Uma configuração sensata é manter a biblioteca de filmagens mais ampla num pool protegido de HDD, colocar projetos ativos ou mídia proxy em armazenamento NVMe, e ligar as estações de edição à rede que corresponda à carga de trabalho calculada. Comece com 2.5GbE quando o projeto e o caminho de armazenamento o permitirem; passe para 10GbE quando a mídia nativa, múltiplos fluxos ou colaboradores tornarem a capacidade extra valiosa.
Não escolha um ZimaCube 2 apenas porque edita 4K. Escolha-o quando precisar da sua combinação de capacidade SATA expansível e opções de espaço de trabalho NVMe, e quando o resto da sua rede puder tirar proveito desse design de armazenamento.
Perguntas Frequentes
O 1GbE é suficiente para edição de vídeo 4K?

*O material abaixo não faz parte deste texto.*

(* ===== verification/Prelude.v ===== *)
(** A model of the C core of the Redis 7.2.4 server that this repository
    carries under src/.redis/redis-7.2.4/src, and what makes it correct.
    (The application around it is TypeScript and only talks to the server.)

    * What is modelled

    Each file of definitions follows one or two C files and keeps their names:
    a C function [f] is the definition [f], a loop of it [f_loop], a struct a
    [Record], a tagged pointer or an enum an [Inductive].

    - Machine level (this file, Endian.v): integers are [Z] with the conversions
      [u8] ... [i64] written where C converts or wraps; a block of memory is the
      list of its bytes, a pointer into it an offset; [rd], [rdn], [wrn]
      read and write it and give [None] outside of it.  endianconv.c is Endian.v;
      the byte order of the host is the class [Host].
    - Numbers and text of util.c: Strnum.v ([string2ll], [ll2string],
      [memtoull] ...), Glob.v ([stringmatchlen]).
    - Dynamic strings, sds.c: Sds.v (the header and the buffer), SdsText.v
      (split, join, quote, unquote, templates, [sdscatfmt]).
    - Compact containers: Intset.v (intset.c), Listpack.v (listpack.c).
    - Compression and checksums: Lzf.v (lzf_c.c, lzf_d.c), Crc.v (crc16.c,
      crc64.c, crcspeed.c, [keyHashSlot] of cluster.c); Bits.v is the algebra of
      bits they share with the bitmaps.
    - Hash tables, dict.c: Dict.v (tables, incremental rehashing, the
      operations), DictScan.v ([dictScan]), DictIter.v (the iterators),
      Element.v (the dictionaries of sets and hashes, whose keys are strings).
    - Sorted set skip list, t_zset.c: Skiplist.v, with the doubles of its scores.
    - Streams and dump fields: Rio.v (rio.h, rio.c), Rdb.v (rdb.c).
    - The request parser of networking.c: Resp.v.
    - The partial quick sort of SORT, pqsort.c: Pqsort.v, on the bytes of the
      array, for any comparison function.
    - The state that commands act on, Server.v (db.c, object.c), and the
      commands: BitCmds.v and BitfieldCmds.v over Bitops.v (bitops.c),
      StringCmds.v and Lcs.v (t_string.c), SetCmds.v over SetType.v (t_set.c),
      HashCmds.v over HashType.v (t_hash.c), HllCmds.v over Hll.v (hyperloglog.c).
      Element.v has the elements that sets and hashes share, Keyspace.v the keys
      that hold one of these values or a value of another type.

    * How the parts interact, and the interfaces between them

    - A back end of a stream is the class [Backend] (Rio.v) with its laws
      [BackendOk]; rdb.c is proved against the laws, and the memory buffer
      satisfies them.  Rdb.v calls Lzf.v and Strnum.v.
    - The type of a dictionary is a [Record] of functions, as in C
      ([dictType]), with its laws in the class [DictTypeOk] (DictInv.v); the
      theorems on dictionaries are proved for any lawful type; the class
      [StringDict] is the types whose keys are compared as strings, and those of
      sets and hashes are instances.
    - A set (SetType.v) is an intset, a listpack or a dictionary, a hash
      (HashType.v) a listpack of pairs or a dictionary, and both are proved from
      the specifications of these three, not from their definitions.
    - A group of commands is specified on abstract states, maps from keys to
      mathematical objects ([astate_of], Keyspace.v); how a state of the server
      represents one is generic in how a value represents an object.
    - The request parser takes the execution of a command as a parameter, a
      function from the client and its arguments to a result.
    - The commands share the state [srv_of V] of Server.v (keys, counter of
      changes, signalled keys, replies), for the type [V] of values they know.
    - Where the code reads memory it has not written, the content is a
      parameter ([junk], [llbuf], the hash table of lzf); so are the rounding of
      the allocator, addresses, hash functions, random heights and the
      configuration.  The theorems hold for all of them.

    * What is proved

    Every function that can leave its buffers, fail an assertion or not
    terminate returns an [option], and the theorems say that it is [Some]:
    safety and termination come with each of them.

    - Containers act as mathematical objects: an intset as a sorted list
      ([Intset.intset_refines_set]), a listpack as a list of entries
      (ListpackThms.v), a dictionary as an association list at any stage of
      rehashing ([DictThms.dict_refines_map]), a skip list as a sorted list
      (SkiplistRun.v), a set as a set through its three encodings
      ([SetRun.setType_refines_set]), a hash as a map (HashTypeThms.v), an sds as a list of bytes
      ([SdsThms.sds_refines_bytes]).  The representation predicates
      ([intset_rep], [lp_rep], [wf], [zsl_rep], [set_rep], [hash_rep],
      [sds_rep]) are the invariants, preserved by every operation.
    - A HyperLogLog, dense or sparse, acts as a list of 16384 registers
      ([hll_holds]); after any additions each has the largest count of its
      elements ([HllRegs.hll_adds_max]).
    - Round trips: LZF, dump fields, quoting, splitting and joining, numbers.
    - Untrusted input: the listpack and intset validators, the LZF
      decompressor, the loader of dump fields, [sdssplitargs] and the request
      parser stay in their buffers on every input; the parser executes the same
      commands however the bytes are cut into reads ([RespThms.resp_chunking]).
    - Equivalence of optimised routines with their definitions: CRC-64 by words
      against the polynomial remainder, bit counting and searching by words,
      BITOP by blocks, glob matching against its declarative meaning; the
      wanted range of pqsort against a full sort ([PqsortThms.pqsort_correct]).
    - Commands: each on every branch, errors included, against the list of the
      bits of the value (BitCmdsThms.v ...), the texts of the keys
      (StringThms.v), longest common subsequences (LcsThms.v), sets of strings
      ([SetCmdRun.set_commands_refine]) or maps from fields to values
      ([HashCmdThms.hash_commands_refine]), or lists of registers
      ([HllCmdThms.hll_commands_refine]).
    - Progress: rehashing ends ([DictThms.dictRehash_completes]), an iteration
      by [dictScan] ends and visits what stays ([DictScan.dictScan_completes]).

    * Loops, bounds and fuel

    A loop is structural where it follows a list; otherwise it takes fuel, and
    the caller's definition gives the amount: the length of the block or of the
    text for a loop that consumes at least one byte a turn, the number of
    elements or buckets for the walks of dictionaries and skip lists, the width
    for bit loops.  Running out is [None], so the theorems that say [Some] show
    that it is enough.  Sizes are bounded as the code needs them: listpacks by
    their 32 bit header (an operation that would exceed it returns NULL, and the
    theorems say when), intsets below 2^29 elements ([INTSET_BOUND]: the code
    wraps above it), dictionaries below 2^58, strings by 2^60, set elements
    and the fields and values of hashes by 2^31, elements added to a HyperLogLog by 2^31,
    the tokens of a split string by 5 * 2^28 ([max_tokens], where its array of
    [int] slots can no longer be doubled), LCS tables by 2^32 cells; the
    configured sizes of the listpack of a hash keep it below 4 GB.

    * What is not modelled

    - Code around system calls, clocks, threads and processes: the event loop,
      networking beyond the parser, AOF, replication, Sentinel, the cluster bus,
      configuration, modules, scripting, command line tools, benchmarks.
    - Random choices ([dictGetRandomKey], SPOP, SRANDMEMBER, HRANDFIELD): they
      draw from rand(), whose distribution is their purpose.
    - Times to live, eviction, keyspace notifications, access statistics and
      blocked clients: commands act on keys that have none.
    - Allocation failure (the server aborts), reference counts and the release
      of memory.
    - The estimate of a cardinality from the histogram of the registers
      ([hllSigma], [hllTau]): loops on doubles that call pow and sqrt, a
      parameter that maps the histogram of empty registers to 0.
    - The other value types: lists (quicklist), streams and the commands
      of sorted sets; floating point parsing and printing, which is
      the C library's; jemalloc, Lua, hiredis and the other dependencies.

    * This file

    Machine integers, bytes and byte buffers, checked reads and writes, little
    endian codecs, the option monad's tactics and the proof automation that the
    components share. *)
From stdpp Require Export prelude.
From Stdlib Require Export ZArith Lia.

Pode ser suficiente para fluxos de trabalho com proxies, arquivos e alguns projetos de fluxo único com menor exigência. É menos confortável para mídia nativa de alta taxa de bits, trabalho multicâmera ou edição partilhada, pois há pouca margem para picos de demanda.
O 2.5GbE é suficiente para um editor solo?
Frequentemente, sim — especialmente para filmagens 4K comprimidas, proxies ou um fluxo de trabalho controlado com mídia nativa. Confirme que os discos NAS e a estação de trabalho conseguem manter a velocidade necessária antes de considerar o 2.5GbE como solução.
O 10GbE garante edição 4K fluida?
Não. Proporciona mais capacidade de rede, mas a edição fluida ainda depende do pool de armazenamento NAS, switch, adaptador do cliente, localização do cache local, codec e número de fluxos simultâneos.